» TASK
Which lines of the data below include the string "Hset"? Return each of them.
☆ ☆ ☆ ☆ ☆ ☆ ☆
Lemma deb822_get_proper k k' d :
  field_eqb k k' = true → deb822_get k d = deb822_get k' d.
Proof.
  intros Hk. induction d as [|[k1 v1] d IH]; simpl; [done|].
  rewrite IH. rewrite (field_eqb_sym k1 k), (field_eqb_sym k1 k').
  by rewrite (field_eqb_proper k k' k1 Hk).
Qed.

Lemma deb822_get_is_Some k d :
  is_Some (deb822_get k d) ↔ ∃ kv, kv ∈ d ∧ field_eqb kv.1 k = true.
Proof.
  induction d as [|[k1 v1] d IH]; simpl.
  - split; [by intros [? ?]|]. intros (kv & Hin & _). by apply elem_of_nil in Hin.
  - destruct (field_eqb k1 k) eqn:Hk1.
    + split; [|by eexists]. intros _. exists (k1, v1). split; [left|done].
    + rewrite IH. split.
      * intros (kv & Hin & Hkv). exists kv. split; [by right|done].
      * intros (kv & [->|Hin]%elem_of_cons & Hkv); [simpl in Hkv; congruence|].
        by exists kv.
Qed.

Lemma deb822_get_rewritten k0 v0 k d :
  deb822_get k ((λ kv, if field_eqb kv.1 k0 then (kv.1, v0) else kv) <$> d) =
  match deb822_get k d with
  | Some v => if field_eqb k0 k then Some v0 else Some v
  | None => None
  end.
Proof.
  induction d as [|[k1 v1] d IH]; simpl; [done|].
  destruct (field_eqb k1 k0) eqn:H10; simpl.
  - destruct (field_eqb k1 k) eqn:H1; [|exact IH].
    rewrite <- (field_eqb_proper k1 k0 k H10), H1. done.
  - destruct (field_eqb k1 k) eqn:H1; [|exact IH].
    rewrite (field_eqb_sym k0 k), <- (field_eqb_proper k1 k k0 H1), H10. done.
Qed.

Lemma deb822_get_app k d1 d2 :
  deb822_get k (d1 ++ d2) =
  match deb822_get k d1 with Some v => Some v | None => deb822_get k d2 end.
Proof.
  induction d1 as [|[k1 v1] d1 IH]; simpl; [done|].
  by destruct (field_eqb k1 k).
Qed.

(** Reading a field after an assignment. *)
Lemma deb822_get_set k0 v0 k d :
  deb822_get k (deb822_set k0 v0 d) =
  if field_eqb k0 k then Some v0 else deb822_get k d.
Proof.
  unfold deb822_set. destruct (deb822_get k0 d) as [v|] eqn:H0.
  - rewrite deb822_get_rewritten. destruct (field_eqb k0 k) eqn:Hk.
    + by rewrite <- (deb822_get_proper k0 k d Hk), H0.
    + by destruct (deb822_get k d).
  - rewrite deb822_get_app. simpl. destruct (field_eqb k0 k) eqn:Hk.
    + by rewrite <- (deb822_get_proper k0 k d Hk), H0.
    + by destruct (deb822_get k d).
Qed.

(** The entries after an assignment: the assigned field with its new value,
    every other entry as it was. *)
Lemma deb822_set_entries k0 v0 d kv :
  kv ∈ deb822_set k0 v0 d →
  (field_eqb kv.1 k0 = true ∧ kv.2 = v0) ∨
  (field_eqb kv.1 k0 = false ∧ kv ∈ d).
Proof.
  unfold deb822_set. destruct (deb822_get k0 d) as [v|] eqn:H0.
  - intros ([k1 v1] & -> & Hin)%list_elem_of_fmap. simpl.
    destruct (field_eqb k1 k0) eqn:H1; simpl; [by left|].
    right. by rewrite H1.
  - intros [Hin| ->%list_elem_of_singleton]%elem_of_app.
    + right. split; [|done]. destruct (field_eqb kv.1 k0) eqn:H1; [|done].
      assert (is_Some (deb822_get k0 d)) as [? ?]; [|congruence].
      apply deb822_get_is_Some. by exists kv.
    + left. simpl. by rewrite field_eqb_refl.
Qed.

Lemma deb822_set_present k0 v0 d :
  is_Some (deb822_get k0 d) →
  deb822_set k0 v0 d =
  (λ kv, if field_eqb kv.1 k0 then (kv.1, v0) else kv) <$> d.
Proof. intros [v Hv]. unfold deb822_set. by rewrite Hv. Qed.

Lemma last_assigned_cons kv0 fields k :
  last_assigned (kv0 :: fields) k =
  match last_assigned fields k with
  | Some v => Some v
  | None => if field_eqb kv0.1 k then Some kv0.2 else None
  end.
Proof.
  unfold last_assigned. simpl.
  generalize (if field_eqb kv0.1 k then Some kv0.2 else None) as acc.
  induction fields as [|kv1 fields IH]; intros acc; simpl.
  - by destruct acc.
  - rewrite IH. rewrite (IH (if field_eqb kv1.1 k then Some kv1.2 else None)).
    destruct (foldl _ None fields); [done|].
    by destruct (field_eqb kv1.1 k), acc.
Qed.

(** Reading a field after a run of assignments. *)
Lemma deb822_get_update fields :
  ∀ d k, deb822_get k (deb822_update d fields) =
         match last_assigned fields k with
         | Some v => Some v
         | None => deb822_get k d
         end.
Proof.
  induction fields as [|kv0 fields IH]; intros d k; [done|].
  rewrite last_assigned_cons. cbn [deb822_update foldl].
  fold (deb822_update (deb822_set kv0.1 kv0.2 d) fields).
  rewrite IH, deb822_get_set.
  destruct (last_assigned fields k); [done|]. by destruct (field_eqb kv0.1 k).
Qed.

Lemma deb822_update_untouched fields :
  ∀ d kv, kv ∈ deb822_update d fields →
          last_assigned fields kv.1 = None → kv ∈ d.
Proof.
  induction fields as [|kv0 fields IH]; intros d kv; [done|].
  rewrite last_assigned_cons. cbn [deb822_update foldl].
  fold (deb822_update (deb822_set kv0.1 kv0.2 d) fields).
  intros Hin Hlast. destruct (last_assigned fields kv.1) eqn:Hl; [done|].
  destruct (field_eqb kv0.1 kv.1) eqn:H0; [done|].
  destruct (deb822_set_entries _ _ _ _ (IH _ _ Hin Hl)) as [[H1 _]|[_ ?]];
    [|done].
  rewrite field_eqb_sym in H1. congruence.
Qed.

Lemma deb822_update_assigned fields :
  ∀ d kv v, kv ∈ deb822_update d fields →
            last_assigned fields kv.1 = Some v → kv.2 = v.
Proof.
  induction fields as [|kv0 fields IH]; intros d kv v; [done|].
  rewrite last_assigned_cons. cbn [deb822_update foldl].
  fold (deb822_update (deb822_set kv0.1 kv0.2 d) fields).
  intros Hin Hlast. destruct (last_assigned fields kv.1) eqn:Hl.
  - injection Hlast as <-. by apply (IH _ _ _ Hin).
  - destruct (field_eqb kv0.1 kv.1) eqn:H0; [|done]. injection Hlast as <-.
    pose proof (deb822_update_untouched _ _ _ Hin Hl) as Hset.
    destruct (deb822_set_entries _ _ _ _ Hset) as [[_ ?]|[H1 _]]; [done|].
    rewrite field_eqb_sym in H1. congruence.
Qed.

(** When every assigned field is there already, the run rewrites values in
    place. *)
Lemma deb822_update_in_place fields :
  ∀ d, (∀ kv, kv ∈ fields → is_Some (deb822_get kv.1 d)) →
       deb822_update d fields =
       (λ kv, (kv.1, default kv.2 (last_assigned fields kv.1))) <$> d.
Proof.
  induction fields as [|kv0 fields IH]; intros d Hpresent.
  - transitivity (id <$> d); [by rewrite list_fmap_id|].
    apply Forall_fmap_ext_1, Forall_forall. by intros [k1 v1] _.
  - cbn [deb822_update foldl].
    fold (deb822_update (deb822_set kv0.1 kv0.2 d) fields).
    rewrite IH.
    + rewrite deb822_set_present by (apply Hpresent; left).
      rewrite <- list_fmap_compose. apply list_fmap_ext.
      intros i [k1 v1] _. simpl. rewrite last_assigned_cons.
      destruct (field_eqb k1 kv0.1) eqn:H1; simpl.
      * rewrite (field_eqb_sym kv0.1 k1), H1.
        by destruct (last_assigned fields k1).
      * rewrite (field_eqb_sym kv0.1 k1), H1.
        by destruct (last_assigned fields k1).
    + intros kv Hin. rewrite deb822_get_set.
      destruct (field_eqb kv0.1 kv.1); [by eexists|].
      apply Hpresent. by right.
Qed.

Lemma last_assigned_elem fields kv :
  kv ∈ fields → is_Some (last_assigned fields kv.1).
Proof.
  induction fields as [|kv0 fields IH]; [by intros ?%elem_of_nil|].
  rewrite last_assigned_cons. intros [->|Hin]%elem_of_cons.
  - rewrite field_eqb_refl. destruct (last_assigned fields kv0.1); by eexists.
  - destruct (IH Hin) as [v ->]. by eexists.
Qed.

(** Assigning the same fields a second time changes nothing. *)
Lemma deb822_update_idempotent fields d :
  deb822_update (deb822_update d fields) fields = deb822_update d fields.
Proof.
  rewrite deb822_update_in_place.
  - transitivity (id <$> deb822_update d fields); [|by rewrite list_fmap_id].
    apply Forall_fmap_ext_1, Forall_forall. intros [k1 v1] Hin. simpl.
    destruct (last_assigned fields k1) as [v|] eqn:Hl; [|done]. simpl.
    pose proof (deb822_update_assigned fields d (k1, v1) v Hin Hl) as Hv.
    simpl in Hv. by subst.
  - intros kv Hin. rewrite deb822_get_update.
    destruct (last_assigned_elem fields kv Hin) as [v ->]. by eexists.
Qed.

Lemma deb822_update_app d fields1 fields2 :
  deb822_update d (fields1 ++ fields2) =
  deb822_update (deb822_update d fields1) fields2.
Proof. apply foldl_app. Qed.
End deb822_facts.

(** ** Patching the control file *)

Section patch_control_facts.
Import converter.
Context `{DebianLib, Py2debUtil}.

(** The binary paragraph is patched by a run of assignments that does not
    depend on the paragraph. *)
Lemma patch_paragraph_update package replacements config binary binary' :
  patch_paragraph package replacements config binary = Ok binary' →
  ∃ fields, ∀ b, patch_paragraph package replacements config b
                 = Ok (deb822_update b fields).
Proof.
  unfold patch_paragraph.
  destruct (config_get "general" "virtual-prefix" config); [|done].
  destruct (config_get "general" "custom-prefix" config) as [prefix|]; [|done].
  intros _. simpl.
  exists ([("Package", transform_package_name prefix (name package))]
          ++ [("Depends",
               String.concat ", " (debian_dependencies package replacements))]
          ++ control_patch_cfg package config).
  intros b. by rewrite !deb822_update_app.
Qed.

Lemma patch_paragraph_idempotent package replacements config binary binary' :
  patch_paragraph package replacements config binary = Ok binary' →
  patch_paragraph package replacements config binary' = Ok binary'.
Proof.
  intros Hp. destruct (patch_paragraph_update _ _ _ _ _ Hp) as [fields Hf].
  rewrite Hf in Hp. injection Hp as <-.
  by rewrite Hf, deb822_update_idempotent.
Qed.
End patch_control_facts.

Section patch_control_claims.
Import converter patch_examples.

(** C6: when [patch_control] has patched a two-paragraph control file and the
    text it wrote reads back as the two paragraphs written, patching again
    with the same replacements and configuration leaves the file, and the
    whole file system, exactly as the first run left it. *)
Theorem patch_control_idempotent `{DebianLib, Py2debUtil}
    (package : Package) (replacements : gmap string string)
    (config : ConfigParser) (fs : filesystem)
    (content : string) (source binary binary' : Deb822) :
  read_file (control_file_of package) fs = Ok content →
  iter_paragraphs content = [source; binary] →
  os_path_isdir (control_file_of package) fs = false →
  patch_paragraph package replacements config binary = Ok binary' →
  iter_paragraphs (control_text source binary') = [source; binary'] →
  ∃ fs1,
    patch_control package replacements config fs = (fs1, Ok ()) ∧
    read_file (control_file_of package) fs1
      = Ok (control_text source binary') ∧
    patch_control package replacements config fs1 = (fs1, Ok ()).
Proof.
  intros Hread Hparse Hdir Hpatch Hback.
  pose proof (patch_paragraph_idempotent _ _ _ _ _ Hpatch) as Hagain.
  unfold patch_control. rewrite Hread, Hparse.
  unfold write_file at 1. rewrite Hdir.
  rewrite Hpatch. unfold write_file at 1. unfold os_path_isdir in *.
  simpl. rewrite Hdir. eexists. split; [done|].
  unfold read_file. simpl. rewrite !lookup_insert_eq.
  split; [done|]. rewrite Hback.
  unfold write_file, os_path_isdir. simpl. rewrite Hdir, Hagain. simpl.
  rewrite Hdir. by rewrite !insert_insert_eq.
Qed.

Lemma patch_control_idempotent_witness :
  read_file (control_file_of alpha) disk
    = Ok (@control_text simple_deb822.lib source binary) ∧
  simple_deb822.parse (@control_text simple_deb822.lib source binary)
    = [source; binary] ∧
  os_path_isdir (control_file_of alpha) disk = false ∧
  @patch_paragraph util alpha ∅ config binary = Ok patched ∧
  simple_deb822.parse (@control_text simple_deb822.lib source patched)
    = [source; patched] ∧
  ∃ fs1,
    @patch_control simple_deb822.lib util alpha ∅ config disk = (fs1, Ok ()) ∧
    read_file (control_file_of alpha) fs1
      = Ok (@control_text simple_deb822.lib source patched) ∧
    @patch_control simple_deb822.lib util alpha ∅ config fs1 = (fs1, Ok ()).
Proof.
  assert (read_file (control_file_of alpha) disk
          = Ok (@control_text simple_deb822.lib source binary)) as H1
    by (by vm_compute).
  assert (simple_deb822.parse (@control_text simple_deb822.lib source binary)
          = [source; binary]) as H2 by (by vm_compute).
  assert (os_path_isdir (control_file_of alpha) disk = false) as H3
    by (by vm_compute).
  assert (@patch_paragraph util alpha ∅ config binary = Ok patched) as H4
    by (by vm_compute).
  assert (simple_deb822.parse (@control_text simple_deb822.lib source patched)
          = [source; patched]) as H5 by (by vm_compute).
  repeat (split; [assumption|]).
  exact (@patch_control_idempotent simple_deb822.lib util alpha ∅ config disk
           _ source binary patched H1 H2 H3 H4 H5).
Defined.
End patch_control_claims.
☆ ☆ ☆ ☆ ☆ ☆ ☆
» EXERCISE RESULT
    pose proof (deb822_update_untouched _ _ _ Hin Hl) as Hset.
    destruct (deb822_set_entries _ _ _ _ Hset) as [[_ ?]|[H1 _]]; [done|].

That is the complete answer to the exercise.